I have been following this issue since 2007, so here is a brief history. With the economy still sluggish after the dot-com crash and 9/11, the Federal Reserve slashed interest rates to 1%. Bond managers were under intense pressure to generate yield. This sent them on a mad scramble to find investment-grade debt with higher returns.

This is where the credit raters come in. Moody’s and S&P (Fitch was a relatively small player) slapped investment grade ratings on securities backed by junk sub-prime loans because they were literally paid to do so by debt issuers. Issuers shopped for ratings — if Moody’s refused to provide a desired grade, then S&P would (and vice versa). When it all went south, the debt raters made feeble attempts to claim their ratings were ‘opinions,’ or protected political speech under the First Amendment. These arguments failed, eventually leading to fines for their malfeasance. S&P paid $1.5 billion to settle with the US and individual states; Moody’s paid a much smaller fine.

In the aftermath of the financial crisis, regulators concluded that the way to fix the problem of the raters’ conflict-riddled, issuer-pays model was to introduce more competition. But this market-based solution seems to be no better; because the newcomers are hungry for business, their ratings tend to be even laxer. If anything, the solution has only made the conflicts of interest more apparent.

To fix this problem requires a radical rethink of the business model. Here are some things regulators should consider:

■ Sell ratings to bond buyers, not bond issuers: The ratings companies date back to the panic of 1837. The defaults and bank failures that followed led to creation of new businesses to help rate the debt of merchants. During the 19th century, investors in railroads paid for information on the quality of the bonds they were buying, which is how S&P and Moody’s got their start. In the 1970s, the raters began the practice of charging issuers for their services, displacing the subscriber-pays model. That the investor-pays model once prevailed suggests that under the right conditions and with the right incentives it could work again.
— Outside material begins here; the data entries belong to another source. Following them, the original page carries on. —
(** * Registration drawer of the chat input: state machine and intent detection

    Shallow embedding of two React components:
    - [DrawerProvider] / [useDrawer]  (drawer-context.tsx): the drawer store;
    - [ChatInput]                     (chat-input.tsx): the registration flow.

    Time is a number of milliseconds ([Z]), as returned by [Date.now()].
    A pending [setTimeout] is represented by the instant at which it is due.
    React state written by an event handler is visible to the effects of the
    commit that follows the handler; each effect re-runs when one of its
    dependencies differs between the previous and the current render. *)

From Stdlib Require Import ZArith List Bool String Ascii Lia.
Import ListNotations.
Open Scope string_scope.
Open Scope Z_scope.

(* ===================================================================== *)
(** ** JavaScript string primitives used by the components *)
(* ===================================================================== *)

Module Js.

(** Strings are sequences of code units; the model covers the code units
    below 256 (U+0000 .. U+00FF), one [ascii] each. *)

Definition code (c : ascii) : Z := Z.of_nat (nat_of_ascii c).

(** [String.prototype.toLowerCase] on one code unit: A-Z and the Latin-1
    capitals U+00C0..U+00DE (U+00D7, the multiplication sign, excepted)
    move 32 up, everything else is kept. *)
Definition lowerChar (c : ascii) : ascii :=
  let n := code c in
  if ((65 <=? n) && (n <=? 90))
     || ((192 <=? n) && (n <=? 222) && negb (n =? 215))
  then ascii_of_nat (Z.to_nat (n + 32))
  else c.

Fixpoint toLowerCase (s : string) : string :=
  match s with
  | EmptyString => EmptyString
  | String c s' => String (lowerChar c) (toLowerCase s')
  end.

(** [haystack.includes(needle)] *)
Fixpoint includes (haystack needle : string) : bool :=
  String.prefix needle haystack ||
  match haystack with
  | EmptyString => false
  | String _ rest => includes rest needle
  end.

(** [\s]: white space and line terminators among the code units < 256. *)
Definition isSpace (c : ascii) : bool :=
  let n := code c in
  ((9 <=? n) && (n <=? 13)) || (n =? 32) || (n =? 160).

(** The fragment of regular expressions the component uses: a literal
    character, or a negated class followed by [+]. The pattern is anchored
    at both ends ([^ ... $]). *)
Inductive atom : Type :=
| Lit (c : ascii)
| NotPlus (excluded : ascii -> bool).

(** [[^...]+] followed by the continuation [k]: greedy, with backtracking. *)
Fixpoint matchPlus (excluded : ascii -> bool) (k : string -> bool)
         (s : string) : bool :=
  match s with
  | EmptyString => false
  | String c s' =>
      negb (excluded c) && (matchPlus excluded k s' || k s')
  end.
■ Assign and rotate rating companies randomly: After the many accounting scandal of the early 2000s — Cendant, Computer Associates, Enron, WorldCom, Tyco, Adelphia, AOL, Global Crossing, Halliburton and many more — a number of reforms were made to the accounting industry. Included in the Sarbanes-Oxley Act was the establishment of the Public Company Accounting Oversight Board, or PCAOB. This established new standards for independence, created audit rules and mandated quality control. Perhaps most importantly, it required whoever the lead partner was on an audit to rotate off that project every five years, reducing the tendency of those who are supposed to work at arm’s length from getting too cosy. The incentive to cheat was replaced with a high probability of getting caught. The result has been a dearth of the kind of accounting frauds that were so common in the late 1990s and 2000s.

■ Eliminate the government stamp of approval: The credit raters were granted special government dispensations in 1975, setting them up as the official arbiters of corporate credit quality. This unique status created a moral hazard, with raters facing few consequences for their actions; it is also what enabled the structural problem in the first place. Compare this situation to the equity side: the dot-com implosion taught stock buyers not to rely on Wall Street analyst ratings, which exist (mostly) for the benefit of investment bankers, not investors.

The financial crisis should have taught the same lesson to bond investors. But there’s still the imprimatur of government credibility to fall back on. If we eliminate that special status, the structural problem should disappear. At the very least, there should be some form of legal liability for misleading ratings.

■ Create stronger capital reserve standards: This is a big part of the problem: Higher credit ratings give banks and other financial companies cover for holding less capital. If more specific capital requirements were mandated, the need for AAA ratings would change dramatically; ratings would be explicitly structured for the benefit of bond buyers, and not the needs of the borrowers. Today, the ratings serve as a way for issuers to engineer their way to lower borrowing costs.

As the Financial Crisis Inquiry Commission concluded in its autopsy of the crisis: “The three credit-rating agencies were key enablers of the financial meltdown. The mortgage-related securities at the heart of the crisis could not have been marketed and sold without their seal of approval.”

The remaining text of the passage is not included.